Wohhh. Aside from the large flowers, there is a serious operation going on in the background. I spy blooming charts and root after and before growth charts.. looks very clean and tidy.. like a properly run lab. I would very much like to see this space, and know what charts you have up that you find the most useful. Please!


----------



## Ozpaph (Jul 20, 2020)

very showy


----------



## abax (Jul 20, 2020)

Lovely colors and a very nice dorsal...very round for a Catt.


----------



## monocotman (Jul 21, 2020)

Angela, the roundness is the influence of Horace.
its produced something that looks like a super trianae,
David


----------



## setaylien (Jul 21, 2020)

southernbelle said:


> First bloom on this seedling from Orchids Ltd. Big, lovely flowers. First day of opening. Will repost again in 3 days. View attachment 21372


Very good quality: looks like a nice clone of Cattleya trianae. It already looks fully open. Being 4N the flowers may last a bit longer than average. Usual longevity of trianae flowers is about three weeks. Species trianae often has very good form so I doubt if you can say it is an improvement on its parents: they were already very good and this is not less good. I would keep it.


----------



## terryros (Jul 21, 2020)

Jerry Fischer re-made this old cross because there were no existing photos of Frans Hais AND he happened to have a gorgeous tetraploid trianae to use with classic Horace. Orchids Limited has bloomed a group of these and now Deborah has. Mine is in high sheath and I have my fingers crossed for a good one. Jerry has made a lot of Cattleya crosses and he thinks this is one of the very best that they have made.


----------



## southernbelle (Jul 21, 2020)

monocotman said:


> Nice, I kept looking at that cross. I thought that it might be interesting!
> David


I actually heard they think it's about the best cross they've ever made. That's saying something! He sent me a pic of one with even a wider lip that is blooming for the first time.


----------



## southernbelle (Jul 21, 2020)

Guldal said:


> That are some m.....f....... sized flowers! (pardon my French!)
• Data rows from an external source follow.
(** C6: with a column list of nine names that lacks "Temparature", the row
    of the example request has ten entries, and its labels are not the
    schema. *)
Lemma drifted_row_is_wider :
  length (model_columns Demo.drifted_globals) = 9%nat ∧
  length (request_row Demo.drifted_globals example_input) = 10%nat ∧
  df_columns (request_row Demo.drifted_globals example_input) ≠
    model_columns Demo.drifted_globals ∧
  head (calls (Demo.demo_recommend example_input Demo.drifted_globals)) =
    Some (CallTransform (request_row Demo.drifted_globals example_input)).
Proof.
  split; [reflexivity |]. split; [by vm_compute |].
  split; [| by vm_compute].
  intros Heq. apply (f_equal length) in Heq. vm_compute in Heq. discriminate Heq.
Qed.

(** C7: both ids of the example request have a reverse mapping, yet the
    request fails when the classifier answers class 7, which has no entry in
    the reverse fertilizer mapping. *)
Lemma unmapped_class_fails :
  startup Demo.unmapped_files = Started Demo.unmapped_globals ∧
  reverse_soil_map Demo.unmapped_globals !! Soil_Type_ID example_input = Some "Loamy" ∧
  reverse_crop_map Demo.unmapped_globals !! Crop_Type_ID example_input = Some "Sugarcane" ∧
  outcome (Demo.demo_recommend example_input Demo.unmapped_globals) =
    Raise (HTTPException 500 "Could not map prediction to a fertilizer name.").
Proof.
  split; [reflexivity |]. repeat split; by vm_compute.
Qed.

(** * Further properties of the service *)

(** ** Auxiliary facts *)

Section MoreFrames.

Implicit Types (df : DataFrame) (cols ks : list string) (k c : string) (v : Z).

(** One more assignment, seen on the labels: the schema first, then the
    assigned labels it lacks, in order. *)
Lemma setitem_columns_step df cols ks k v :
  df_columns df = cols ++ filter (λ c, c ∉ cols) ks → k ∉ ks →
  df_columns (setitem df k v) = cols ++ filter (λ c, c ∉ cols) (ks ++ [k]).
Proof.
  intros Hdf Hk. rewrite df_columns_setitem, Hdf, filter_app, filter_cons, filter_nil.
  destruct (decide (k ∈ cols)) as [Hin | Hout].
  - rewrite decide_True by (apply elem_of_app; by left).
    rewrite (decide_False (P := k ∉ cols)) by tauto. by rewrite app_nil_r.
  - rewrite decide_False.
    + rewrite (decide_True (P := k ∉ cols)) by done. by rewrite app_assoc.
    + rewrite elem_of_app, list_elem_of_filter. tauto.
Qed.

Lemma numeric_frame_columns_exact cols data :
  df_columns (numeric_frame cols data) = cols ++ missing_numeric cols.
Proof.
  unfold numeric_frame, missing_numeric, numeric_names.
  apply (setitem_columns_step _ cols
           ["Temparature"; "Humidity"; "Moisture"; "Nitrogen"; "Potassium"]);
    [| apply (bool_decide_unpack _); by vm_compute].
  apply (setitem_columns_step _ cols ["Temparature"; "Humidity"; "Moisture"; "Nitrogen"]);
    [| apply (bool_decide_unpack _); by vm_compute].
  apply (setitem_columns_step _ cols ["Temparature"; "Humidity"; "Moisture"]);
    [| apply (bool_decide_unpack _); by vm_compute].
  apply (setitem_columns_step _ cols ["Temparature"; "Humidity"]);
    [| apply (bool_decide_unpack _); by vm_compute].
  apply (setitem_columns_step _ cols ["Temparature"]);
    [| apply (bool_decide_unpack _); by vm_compute].
  apply (setitem_columns_step _ cols []); [| apply not_elem_of_nil].
  rewrite df_columns_zeros, filter_nil. by rewrite app_nil_r.
Qed.

Lemma soil_col_inj s s' : soil_col s = soil_col s' → s = s'.
Proof. unfold soil_col. intros [= H]. exact H. Qed.

Lemma crop_col_inj t t' : crop_col t = crop_col t' → t = t'.
Proof. unfold crop_col. intros [= H]. exact H. Qed.

(** A label of the frame has a cell. *)
Lemma column_has_cell df c : c ∈ df_columns df → ∃ x, (c, x) ∈ df.
Proof.
  unfold df_columns. intros [[c' x] [-> Hel]]%list_elem_of_fmap. by exists x.
Qed.

End MoreFrames.

Section MoreReverseMaps.

Implicit Types (m : CategoryMapping) (c : Z) (n : string).

Lemma reverse_map_codes m c : is_Some (reverse_map m !! c) ↔ c ∈ m.*2.
Proof.
  split.
  - intros [n Hn]. apply reverse_map_elem_of in Hn.
    apply list_elem_of_fmap. by exists (n, c).
  - intros [[n c'] [-> Hel]]%list_elem_of_fmap. by eapply reverse_map_is_Some.
Qed.

Lemma distinct_codes_one_name m c n n' :
  NoDup m.*2 → (n, c) ∈ m → (n', c) ∈ m → n = n'.
Proof.
  induction m as [| [k v] m IH]; intros Hnodup H1 H2; [by apply elem_of_nil in H1 |].
  rewrite fmap_cons in Hnodup. apply NoDup_cons in Hnodup as [Hv Hnodup].
  assert (Hcode : ∀ n0, (n0, c) ∈ m → c ∈ m.*2).
  { intros n0 H0. apply list_elem_of_fmap. by exists (n0, c). }
  cbn [snd] in Hv.
  apply elem_of_cons in H1 as [H1 | H1]; apply elem_of_cons in H2 as [H2 | H2];
    simplify_eq.
  - done.
  - destruct Hv. by eapply Hcode.
  - destruct Hv. by eapply Hcode.
  - by apply IH.
Qed.

(** With pairwise distinct codes the comprehension inverts the mapping. *)
Lemma reverse_map_inverse m c n :
  NoDup m.*2 → (reverse_map m !! c = Some n ↔ (n, c) ∈ m).
Proof.
  intros Hnodup. split; [apply reverse_map_elem_of |].
  intros Hel. destruct (reverse_map_is_Some _ _ _ Hel) as [n' Hn']. rewrite Hn'.
  apply reverse_map_elem_of in Hn'. f_equal. by eapply distinct_codes_one_name.
Qed.

Lemma dom_reverse_map m : dom (reverse_map m) = list_to_set m.*2.
Proof.
  induction m as [| [n c] m IH] using rev_ind.
  { change (reverse_map []) with (∅ : gmap Z string). by rewrite dom_empty_L. }
  rewrite reverse_map_snoc, dom_insert_L, IH, fmap_app, list_to_set_app_L.
  cbn [fmap list_fmap snd list_to_set]. set_solver.
Qed.

Lemma size_list_to_set_le (l : list Z) :
  (size (list_to_set l : gset Z) ≤ length l)%nat.
Proof.
  induction l as [| x l IH]; [by rewrite list_to_set_nil, size_empty |].
  rewrite list_to_set_cons, size_union_alt, size_singleton. cbn [length].
  assert (size (list_to_set l ∖ {[x]} : gset Z) ≤ size (list_to_set l : gset Z))%nat
    by (apply subseteq_size; set_solver).
  lia.
Qed.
The buds were beautifully large, so I was anticipating. I did measure it, but I actually forgot because don't do mm, I couldn't remember. I'll measure when I re-photo.


----------



## southernbelle (Jul 21, 2020)

PeteM said:


> Wohhh. Aside from the large flowers, there is a serious operation going on in the background. I spy blooming charts and root after and before growth charts.. looks very clean and tidy.. like a properly run lab. I would very much like to see this space, and know what charts you have up that you find the most useful. Please!
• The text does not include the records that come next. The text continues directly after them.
(* ===== verification/_CoqProject ===== *)
-Q . S2P
Prelude.v
JsNumber.v
HtmlInput.v
Calendar.v
JsDate.v
Entities.v
CreateInvoice.v
Invoices.v
InvoiceDates.v
InvoiceFlow.v
Dashboard.v
DashboardSpec.v
DashboardOrder.v
Index.v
Happily, Pete. It's not really a lab. More of a grow room, as I don't do any hybridizing. No space (only 10' x 12)', or expertise. The charts with the black background are from Chadwick's. They give them to you if you visit their greenhouse (at least they did). Other things, are sizes of Orchiata to use for different plants, etc.; otes from Bill and Hadley on growing phrags and paphs from their classes. The one I follow religiously is my daylight hours (for my LEDs) and temps for each month. Although, I do experiment a little. I'll try to get a pic or I can share actual sheets if I have your email. Aren't you in VA? You are welcome to visit. We are near Rt. 3 & Rt. 20 near Locust Grove. I will try to post a pic of the room.


----------



## southernbelle (Jul 21, 2020)

terryros said:


> Jerry Fischer re-made this old cross because there were no existing photos of Frans Hais AND he happened to have a gorgeous tetraploid trianae to use with classic Horace. Orchids Limited has bloomed a group of these and now Deborah has. Mine is in high sheath and I have my fingers crossed for a good one. Jerry has made a lot of Cattleya crosses and he thinks this is one of the very best that they have made.
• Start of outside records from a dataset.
(* ===== verification/Prelude.v ===== *)
(** * BizConnect: a verification development of the page logic

    The repository is a React/TypeScript front end of a business-services
    marketplace.  Its four page components under [src/src/pages/] hold all of
    the program's own logic; persistence, authentication and routing are
    delegated to hooks ([useAuth], [useInvoices], [useServices],
    [useProfile]) and libraries that are not part of the sources.

    ** The program and how its parts interact

    - [CreateInvoice.tsx] keeps a form object ([formData]) of four raw text
      fields, the date one prefilled with [new Date().toISOString()]'s date
      part, updates it with [handleInputChange] (an updater function with a
      computed key), and on submit ([handleSubmit]) coerces the two numeric
      fields with [parseInt], calls the data hook's [createInvoice], resets
      the form and navigates to [/invoices].
    - [Invoices.tsx] renders the invoice collection of [useInvoices]:
      skeletons while loading, one card per invoice, or an empty state; the
      helpers [getMonthName], [formatCurrency] and [formatDate] format a card,
      and each card's delete button calls [deleteInvoice] directly.
    - [Dashboard.tsx] keeps the user's services in local state, loads them
      asynchronously ([loadUserServices]), deletes one behind a confirmation
      prompt ([handleDeleteService]) and reloads afterwards; two effects
      redirect an anonymous user to [/login] and load on sign-in.
    - [Index.tsx] is the landing page: constant featured services and
      categories, a search box, buttons and badges without handlers.

    The pages talk to the rest of the system only through the hooks' results
    and calls, and through navigation; the development models every such call
    as an explicit effect (a value of an [effect] type) emitted by a handler,
    so the order of calls is a list the theorems can speak about.  The
    JavaScript built-ins the pages call ([parseInt], number printing, [Date],
    [Intl]) are modelled after ECMA-262 and ECMA-402 so that the pages'
    definitions compute what the browser computes, and so is the browser's
    constraint validation of the create form's number inputs, which decides
    which texts can be submitted at all.  The two invoice pages share one
    [useInvoices] binding: [InvoiceFlow.v] composes them with it and with
    the router, so that what the create page sends and what the list page
    then shows are related by theorems.

    ** Files (in dependency order)

    - [Prelude.v] (this file): the [bc_scope] notation for JavaScript's [||]
      on strings, the [bizconnect] hint databases, the tactics [invc], [zlia]
      and [eval_str], and the generic lemmas on strings, lists, options and
      reflexive-transitive closures ([rtc_invariant]) the components share.
    - [JsNumber.v]: the numbers [parseInt] can return; Module [ParseInt],
      [parseInt] after ECMA-262 (whitespace, sign, [0x] prefix, longest digit
      prefix, rounding to a double); Module [Decimal], integer printing
      ([decimal_of_Z]).  Theorems: print/parse round trip below 2^53, NaN
      without a leading digit, exactness up to 15 digits.
    - [HtmlInput.v], Module [HtmlInput]: [<input type="number">] after the
      HTML Living Standard: the grammar of valid floating-point numbers and
      their value [m * 10^k] ([parse_valid_float]), rounding to the closest
      double with ties to even and an error at 2^1024 ([round_double],
      [to_number]), and the [required], [min], [max] and default-step
      checks of interactive validation ([number_input_valid]).  Lemmas:
      printed integers parse back, and integers below 2^53 written with any
      exponent are converted exactly.
    - [Calendar.v], Module [Calendar]: the time-value arithmetic of ECMA-262
      21.4.1 ([Day], [DayFromYear], [YearFromTime], [MonthFromTime],
      [DateFromTime], [MakeDay], [MakeTime], [MakeDate], [TimeClip]).
      Theorems: [YearFromTime] (an estimate with one-year corrections) is
      the largest year starting before [t]; the closed form [DayFromYear]
      equals the reference sum of year lengths; composing and decomposing a
      time value are inverse.
    - [JsDate.v], Module [JsDate]: [Date_parse] on the Date Time String
      Format (fields, ranges, UTC for date-only forms, local time through
      the host otherwise, the host's own heuristics for other strings),
      [new_Date], [toISOString], and [toLocaleDateString_enUS] (ECMA-402
      [MMM d, y] of the local date).  The host (time-zone offset at an
      instant, [UTC] of a local time, fallback parser) is a record every
      theorem quantifies over.  Theorem: [new Date(d.toISOString())] is [d]
      for every valid time value.
    - [Entities.v]: the records [User.t], [Profile.t], [Service.t],
      [Invoice.t] the hooks return (declared outside [src/]; taken from the
      spec and the pages' field reads), with decidable equality.
    - [CreateInvoice.v], Module [CreateInvoice]: the form as an stdpp
      [gmap string string], [handleInputChange], [handleSubmit] returning
      the new form and its effects in order, [CreateInvoice_render] with the
      [console.log(user.id)] that precedes the [!user] test, the attributes
      of the two number inputs ([month_input], [sales_amount_input]) and the
      browser's check of the whole form ([form_accepts]), and the page's
      life as the step relation [ci_step] (input of a value an input can
      report, submit of a form the browser lets through, cancel), each step
      only while the last render showed the form ([shows_form]): without a
      user the render throws, and the page has no step at all.
    - [Invoices.v], Module [Invoices]: [getMonthName], [formatCurrency]
      (en-US dollars from integer cents) with its parser [parse_usd], and
      [Invoices_render] with one [card] per invoice, in a Section over
      [formatDate].
    - [InvoiceDates.v], Module [InvoiceDates]: [formatDate] over [JsDate],
      plugged into the invoice cards, and the default date of
      [CreateInvoice]: what date a user is shown and proposed.
    - [InvoiceFlow.v], Module [InvoiceFlow]: the two invoice pages composed
      with the router (each navigation mounts a new page, counted by
      [page]), the shared [useInvoices] cache (items, [isLoading]), the
      requests in flight, each tagged with the mount that sent it, and the
      server's rows; [isCreating] and [isDeleting] are the mounted page's
      own flags, as a mutation hook keeps them per component.
      [flow_step] takes the user's events (input, submit, Cancel, the Create
      Invoice link, a delete button), each only when its control is shown
      and enabled, and the settling of any request in flight; [flow_run]
      runs a list of them.  The router, the hook and the store are
      spec-modelled (spec 4.1: a create appends its row to the items, a
      delete leaves them to the next fetch).
    - [Dashboard.v], Module [Dashboard]: the dashboard's [world] (local
      state, requests in flight, the remote store, the trace of effects); the
      effects [commit] (both [useEffect]s with their dependency arrays),
      [loadUserServices], [handleDeleteService], [resume] (the code after
      each [await]); the event function [dash_step] where the network serves
      and delivers requests in any order; the create dialog's success with
      the row it added to the store; and [Dashboard_render].
    - [DashboardSpec.v], Module [DashboardSpec]: the spec's sequential
      contract of the dashboard (section 4.3) as the abstract machine
      [spec_step], the serial scheduler [serial_step] (an action, then the
      in-order network until quiescence), and the simulation between them.
    - [DashboardOrder.v], Module [DashboardOrder]: the dashboard on a network
      that never fails and delivers answers in the order the requests were
      sent (the store may still serve them in any order), with the invariant
      that every row missing from the store and still shown, or still carried
      by an answer in flight, has a later request in flight that will
      replace it.
    - [Index.v], Module [Index]: [featuredServices], [categories] and the
      rendered landing page with its controls and their (absent) handlers.
      The page is constant data; no theorem is stated about it.

    ** What the theorems show (claims C1-C32)

    - Submit protocol (C1, C3, C4, C9): every reachable state of the
      invoice form has its four fields; a signed-in submit creates exactly
      once, with the parsed payload, then resets and navigates
      unconditionally; [1e4] is submitted as 1.
    - Form validation (C13, C26, C27): the Month input accepts a plain
      integer exactly in 1..12, and then submits it unchanged; but every
      month can be typed with an exponent ([120e-1]) so that the browser
      accepts it and [parseInt] submits a different month, or as a
      fraction ([.5e1]) so that it is submitted as NaN.
    - The invoice pages together (C28-C30): a submit shows the unchanged
      list at once and the new row once the create succeeds; the Create
      Invoice link mounts a new create page whose submit is enabled while
      the first create is in flight, so two creates can be in flight at
      once (the gap spec 4.1 notes); a delete asks nothing, and the deleted
      invoice stays listed because the page never reloads.
    - Render failure (C8): without a user, the invoice page throws before
      its log-in branch, which is therefore unreachable.
    - Dates (C20, C23, C24): a date-only invoice date is shown one day early
      to every viewer west of Greenwich; the default invoice date is the UTC
      date; a [toISOString] timestamp is shown as its local date.
    - Dashboard (C2, C5-C7, C12, C14-C16, C18, C21, C22, C25, C31, C32): a
      confirmed delete deletes then reloads; a declined one changes
      nothing; a failed delete or a failed reload leaves the page as it was,
      the deleted service included; sign-out redirects, sign-in loads once;
      every request settles under an in-order network within
      [total_weight] rounds; two clicks send two deletes; a stale response
      can restore a deleted service (C5), while under a serial network the
      component refines the spec's sequential contract and a deleted
      service never returns; with in-order delivery and no failures a
      settled page shows only rows the store has (C25), so C5 needs
      delivery out of order; a dashboard that has been left still sends the
      reload that follows a delete, and drops its answer (C31); a service
      the create dialog adds is shown after the reload its [onSuccess]
      sends (C32).
    - Invoice list (C10, C11, C17, C19): one card per invoice with the right
      id and amount; [formatCurrency] is injective (round trip through
      [parse_usd]); the empty state's exact condition; [getMonthName]'s
      range.

    ** Bounds and fuel

    [Decimal.digits_rev] runs on fuel [S (Z.log2 n)], which exceeds the
    number of decimal digits of [n] ([decimal_digits_spec]).  [parseInt] is
    exact below 2^53 (the safe integers), the hypothesis of its round trip.
    [formatCurrency] is modelled exactly on integer cents, which matches
    [Intl.NumberFormat] while [amount / 100] rounds to the same cents (below
    about 2^45 dollars).  Time values are integers within [TimeClip]'s
    8.64e15 ms, where every year has at most six digits, as [toISOString]
    needs; the date theorems take years 0..9999, the four-digit years of a
    date-only string.  The number-input model keeps values exact ([m *
    10^k] as integers) and rounds once, as the standard does; its theorems
    take integers below 2^53, where the rounding is exact.
    [Dashboard.drain] takes [total_weight] rounds, proved enough by C7.

    ** What is not modelled

    Markup and styling (class names, icons, layout), the visual component
    library, [Header], [Hero], [ServiceCard] and the router beyond the two
    invoice routes (navigation is an effect), the authentication provider,
    the landing page's behaviour (it has none: constants and controls
    without handlers), the collection binding apart from the state the
    invoice pages share in [InvoiceFlow.v],
    [CreateServiceDialog] (only its open flag, the row its [createService]
    adds and its [onSuccess] callback; the store's choice of ids is not
    modelled, a created row carries its id), the remote database beyond the
    spec's contract of the hooks, [console.log] output, and the locales and
    options of [Intl] other than the two the pages use.  The host's time
    zone data and its fallback date formats are parameters, not models.  The
    dashboard's effect dependencies are compared by value rather than with
    [Object.is] (the same as long as a user object is replaced only when
    the user changes).  The date input's own validation is not modelled:
    any text is a possible [invoice_date], and only an empty one is
    refused. *)

From stdpp Require Export base gmap strings list.
From Stdlib Require Export ZArith Lia Ascii.

Declare Scope bc_scope.
Delimit Scope bc_scope with bc.
Open Scope bc_scope.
Thanks, Terry!! And I would not have it, but for your recommendation!!! And it would not be grown well, but for your generous sharing of your growing knowledge. You have, just about literally, taught me everything I know and mentored me through all my foibles and questions. I know I would have given up about a month after setting up my grow room had it not been for your generous sharing of knowledge over the last 4 years. Even though I'd been windowsill growing for 20 years I'd never bloomed anything but phals. I really had no idea what I was doing when I moved everything down to the room and I was really dangerous, because I didn't know I didn't know!! I've killed more than a few, but fortunately, not too many really good ones. And lately, I'm killing far fewer, thankfully, because of your help. Forever grateful!


----------



## southernbelle (Jul 21, 2020)

PeteM said:


> Wohhh. Aside from the large flowers, there is a serious operation going on in the background. I spy blooming charts and root after and before growth charts.. looks very clean and tidy.. like a properly run lab. I would very much like to see this space, and know what charts you have up that you find the most useful. Please!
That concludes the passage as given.